Thursday, October 14, 2004

Fascinating Turnpike Reading


I should be writing about all fascinating things relating to my vacation before all that becomes too old. However, yesterday afternoon while waiting for an hour and a half at a rest area on the MassPike for someone I was supposed to meet (doesn't that sound creepy?), I read this incredibly interesting article in School Library Journal. I found a hard copy on my desk. I have no idea how I was originally directed to the thing.
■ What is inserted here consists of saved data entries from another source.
Definition helper_sem (cpu : Z) {X} (e : helper X) : world → X * world :=
  match e in helper X return world → X * world with
  | bpf_ktime_get_ns => λ w, let '(t, st) := k_ktime (w_kst w) in (t, upd_kst st w)
  | bpf_get_prandom_u32 => λ w, let '(x, st) := k_prandom (w_kst w) in (x, upd_kst st w)
  | bpf_map_lookup_elem m k => λ w, (map_find m (w_map w m) k, w)
  | bpf_map_update_elem m k v f => map_update cpu m k v f
  | bpf_map_delete_elem m k => map_delete m k
  | elem_read m p => λ w, (cell_read (w_map w m) p (slot m cpu), w)
  | elem_write m p f => map_write cpu m p f
  | bpf_ringbuf_reserve r => λ w,
      let '(ok, st) := k_reserve r (w_kst w) in
      if ok : bool
      then (Some (length (w_ring w r)), upd_kst st (upd_ring r (w_ring w r ++ [Busy]) w))
      else (None, upd_kst st w)
  | bpf_ringbuf_submit r i d => λ w,
      (tt, upd_ring r (<[i := Committed d]> (w_ring w r)) w)
  | bpf_ringbuf_discard r i => λ w, (tt, upd_ring r (<[i := Discarded]> (w_ring w r)) w)
  | do_sampling_get => λ w, (w_do_sampling w, w)
  | do_sampling_set v => λ w, (tt, upd_do_sampling v w)
  end.

(** A program run alone on [cpu], to its end: [None] is an invalid access. *)
Fixpoint run {A} (cpu : Z) (p : prog A) (w : world) : option A * world :=
  match p with
  | Ret a => (Some a, w)
  | Fault => (None, w)
  | Vis e k => let '(x, w') := helper_sem cpu e w in run cpu (k x) w'
  end.

(** [wp cpu p Q w]: run on [cpu] from [w], [p] makes no invalid access and
    ends with a result and a world in [Q]. *)
Definition wp {A} (cpu : Z) (p : prog A) (Q : A → world → Prop) (w : world) : Prop :=
  match run cpu p w with
  | (Some a, w') => Q a w'
  | (None, _) => False
  end.
End Semantics.

(** ** Reasoning rules *)

Section Rules.
Context `{Kernel}.
Implicit Types w : world.

Lemma run_bind {A B} cpu (p : prog A) (f : A → prog B) w :
  run cpu (p ≫= f) w =
  match run cpu p w with
  | (Some a, w') => run cpu (f a) w'
  | (None, w') => (None, w')
  end.
Proof.
  revert w. induction p as [a| |X e k IH]; intros w; cbn; [done..|].
  destruct (helper_sem cpu e w) as [x w']. apply IH.
Qed.

Lemma wp_ret {A} cpu (a : A) (Q : A → world → Prop) w : Q a w -> wp cpu (Ret a) Q w.
Proof. done. Qed.

Lemma wp_bind {A B} cpu (p : prog A) (f : A → prog B) Q w :
  wp cpu p (λ a, wp cpu (f a) Q) w -> wp cpu (p ≫= f) Q w.
Proof. unfold wp. rewrite run_bind. by destruct (run cpu p w) as [[a|] w']. Qed.

Lemma wp_call {X} cpu (e : helper X) (Q : X → world → Prop) w :
  Q (helper_sem cpu e w).1 (helper_sem cpu e w).2 -> wp cpu (call e) Q w.
Proof. unfold wp, call. cbn. by destruct (helper_sem cpu e w). Qed.

Lemma wp_mono {A} cpu (p : prog A) (Q Q' : A → world → Prop) w :
  wp cpu p Q w -> (∀ a w', Q a w' -> Q' a w') -> wp cpu p Q' w.
Proof. unfold wp. destruct (run cpu p w) as [[a|] w']; [auto | done]. Qed.

(** Facts that hold of the final world of any run may be added to a
    postcondition. *)
Lemma wp_and_run {A} cpu (p : prog A) (Q : A → world → Prop) (P : world → Prop) w :
  wp cpu p Q w -> P (run cpu p w).2 -> wp cpu p (λ a w', Q a w' /\ P w') w.
Proof. unfold wp. by destruct (run cpu p w) as [[a|] w']. Qed.

Lemma wp_conj {A} cpu (p : prog A) (Q Q' : A → world → Prop) w :
  wp cpu p Q w -> wp cpu p Q' w -> wp cpu p (λ a w', Q a w' /\ Q' a w') w.
Proof. unfold wp. by destruct (run cpu p w) as [[a|] w']. Qed.

Lemma wp_deref {A} cpu (o : option A) (Q : A → world → Prop) w a :
  o = Some a -> Q a w -> wp cpu (deref o) Q w.
Proof. by intros ->. Qed.

Lemma wp_run {A} cpu (p : prog A) (Q : A → world → Prop) w :
  wp cpu p Q w -> ∃ a, run cpu p w = (Some a, (run cpu p w).2) /\ Q a (run cpu p w).2.
Proof. unfold wp. destruct (run cpu p w) as [[a|] w']; [by eauto | done]. Qed.

(** *** Updates of the world *)

Lemma upd_map_eq m s w : w_map (upd_map m s w) m = s.
Proof.
  cbn. destruct (decide (m = m)) as [e|]; [|done].
  by rewrite (Eqdep_dec.UIP_dec (λ x y : mapname, decide (x = y)) e eq_refl).
Qed.

Lemma upd_map_ne m m' s w : m <> m' -> w_map (upd_map m s w) m' = w_map w m'.
Proof. intros ?. cbn. by destruct (decide (m = m')). Qed.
Anyway, the article was called Why Johnny Won't Readby Michael Sullivan. I suppose I should have known what Sullivan says in this article but it still seemed like news. In short, Sullivan says that boys' brains are wired differently than girls. "...boys' brains engage in less cross-hemisphere activity than girls. In other words, boys use only half of their brain at any given time. That means when boys read, they need an extra jolt of sound, color, motion, or some physical stimulation to get their brains up to speed." This explains why they like books about activities--sports, adventures, fantasies that involve adventures. They also model themselves on their fathers who tend to read more newspapers and informational materials that tell them how to do things because, remember, their dads are big boys with that same kind of brain wiring. So both physically and culturally, boys are different in terms of their reading.

However, Sullivan says, schools promote girl-type books--books that involve relationships, books that require internal reflection rather than action, books that emphasize the emotional rather than the physical. When boys never see the kinds of things they're interested in reading taught or on reading lists, they come to think that reading isn't something for them.

I can give you an example of this happening with an older boy. He was a great reader as a grade schooler and even in middle school. So good, in fact, that he ended up taking honors and AP English courses all through high school. And what kinds of things did he read there? The Awakening by Kat Chopin. To the Lighthouse by Ginnie Wolfe. And Belovedby Toni Morri. Those books are too girlie for a lot of women, forget an adolescent boy. And, yes, he gave up reading by the time he was a junior in high school.

I so hope I haven't written anything that turns boys off reading.